A fast, easy-to-implement, highly sensitive, and point-of-care (POC) detection system for frog virus 3 (FV3) is proposed. Combining recombinase polymerase amplification (RPA) and CRISPR/Cas12a, a limit of detection (LoD) of 100 aM (60.2 copies/μL) is achieved by optimizing RPA primers and CRISPR RNAs (crRNAs). For POC detection, smartphone microscopy is implemented, and an LoD of 10 aM is achieved in 40 min. The proposed system detects four positive animal-derived samples with a quantitation cycle (Cq) value of quantitative PCR (qPCR) in the range of 13 to 32. In addition, deep learning models are deployed for binary classification (positive or negative samples) and multiclass classification (different concentrations of FV3 and negative samples), achieving 100 and 98.75% accuracy, respectively. Without temperature regulation and expensive equipment, the proposed RPA-CRISPR/Cas12a combined with smartphone readouts and artificial-intelligence-assisted classification showcases the great potential for FV3 detection, specifically POC detection of DNA virus.

Figure 1

Schematic of the RPA-CRISPR/Cas12-SPM-AI detection system.
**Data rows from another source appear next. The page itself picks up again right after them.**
(** X16 at work: a tenant and a policy behind a host. *)
Lemma canonicalize_accepts_witness :
  Authority.canonicalize cpython_urlparse bare_hostname
    "https://Login.MicrosoftOnline.com/contoso/v2.0"
  = Ret ({| scheme := "https"; netloc := "Login.MicrosoftOnline.com";
            path := "/contoso/v2.0"; params := ""; query := "";
            fragment := "" |},
         Some "login.microsoftonline.com", "contoso")
  /\ exists before rest,
       "/contoso/v2.0" = (before ++ "/" ++ "contoso" ++ rest)%string
       /\ str_mem "/" before = false
       /\ (rest = "" \/ str_first rest = Some "/"%char).
Proof.
  split; [reflexivity|].
  apply (canonicalize_accepts cpython_urlparse bare_hostname
           "https://Login.MicrosoftOnline.com/contoso/v2.0"
           {| scheme := "https"; netloc := "Login.MicrosoftOnline.com";
              path := "/contoso/v2.0"; params := ""; query := "";
              fragment := "" |}
           (Some "login.microsoftonline.com") "contoso" eq_refl).
Defined.

(** X19 at work: an instance with a trailing slash and a tenant between
    slashes. *)
Lemma built_authority_witness :
  Authority.__str__ (Authority.__init__ "login.microsoftonline.com/" "/contoso/")
  = "https://login.microsoftonline.com/contoso"
  /\ exists first,
       Authority.canonicalize cpython_urlparse bare_hostname
         (Authority.__str__
            (Authority.__init__ "login.microsoftonline.com/" "/contoso/"))
       = Ret ({| scheme := "https"; netloc := "login.microsoftonline.com";
                 path := "/contoso"; params := ""; query := "";
                 fragment := "" |},
              Some "login.microsoftonline.com", first)
       /\ first <> "".
Proof.
  split; [reflexivity|].
  destruct (built_authority_is_accepted bare_hostname
              "login.microsoftonline.com/" "/contoso/"
              eq_refl eq_refl ltac:(discriminate))
    as [first [Hc [Hf _]]].
  exists first. split; [exact Hc | exact Hf].
Defined.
The nucleic acids of animal-derived samples are released by PINDBK. Target DNA of the virus is amplified and recognized specifically by the RPA-CRISPR/Cas12a system. The Cas12a–crRNA complex binds to the target DNA, which triggers the collateral cleavage of Cas12a on the reporter (FQ-labeled ssDNA probe). The fluorophore on the reporter is then released, and the fluorescence is detected by the developed SPM. Three different deep learning models, including AlexNet, DenseNet-121, and EfficientNet-B7, with transfer learning, are used to classify the captured fluorescence images.

Figure 2

Detection of the purified fragments with three different crRNAs by the RPA-CRISPR/Cas12a system on a plate reader. (A) Normalized signal intensity of CRISPR/Cas12a (left) and RPA- CRISPR/Cas12a (right) by crRNA-1 for 10 nM to 100 pM target DNA versus 10 nM control DNA (left) and for 10 pM to 10 fM target DNA versus 10 pM control DNA (right; incubation time: 30 min). (B,C) Similar experiments are performed by crRNA-2 and crRNA-3. (D) Integrated signal intensity of CRISPR/Cas12a (left) and RPA-CRISPR/Cas12a (right) by crRNA-3 for various concentrations of target DNA versus 10 nM control DNA (left) and 10 pM control DNA (right; incubation time: 30 min): F, FV3; I, ISKNV. Data represent the mean ± s.d. from at least three independent experiments. The Student’s two-sample t-test is used for statistical analysis. *p < 0.05, **p < 0.01, and ****p < 0.001. No error bar appears for certain points because it is shorter than the symbol size.

Figure 3

Detection of FV3 with RPA-CRISPR/Cas12a-SPM. (A) Schematic of SPM for fluorescence detection (left). The physical appearance of the assembled device used for fluorescence image collection after the RPA-CRISPR/Cas12 reaction (right). (B) Fluorescence images of RPA-CRISPR reactions with the purified target DNA or control DNA. (C) The statistics of the signal intensity for fluorescence images collected in RPA-CRISPR reactions with various concentrations of purified fragments: F, FV3; I, ISKNV. (D) The SPM images of the positive and negative animal-derived samples in the RPA-CRISPR/Cas12a detection assay. (E) The statistics of the signal intensity of fluorescence images from animal-derived samples: P, positive; N, negative. (F) The fluorescence signal intensity of animal-derived samples and their absolute concentration detected by qPCR. The Student’s two-sample t-test is used for statistical analysis. *p < 0.05, **p < 0.01, ***p < 0.001, ****p < 0.0001, and N.D. indicates no difference.

Figure 4

Evaluation of deep learning models with transfer learning for the classification of fluorescence images. (A,B) Training traces of EfficientNet-B7 show the accuracy and loss changes versus epoch number for binary classification. (C) Confusion matrix analysis of EfficientNet-B7 for binary classification. The values on the diagonal of the confusion matrix indicate the number of correct predictions, and the off-diagonal values are the numbers of samples with incorrect predictions. (D,E) Training traces of AlexNet show the accuracy and loss changes versus epoch number for multiclass classification. (F) Confusion matrix analysis of AlexNet for multiclass classification.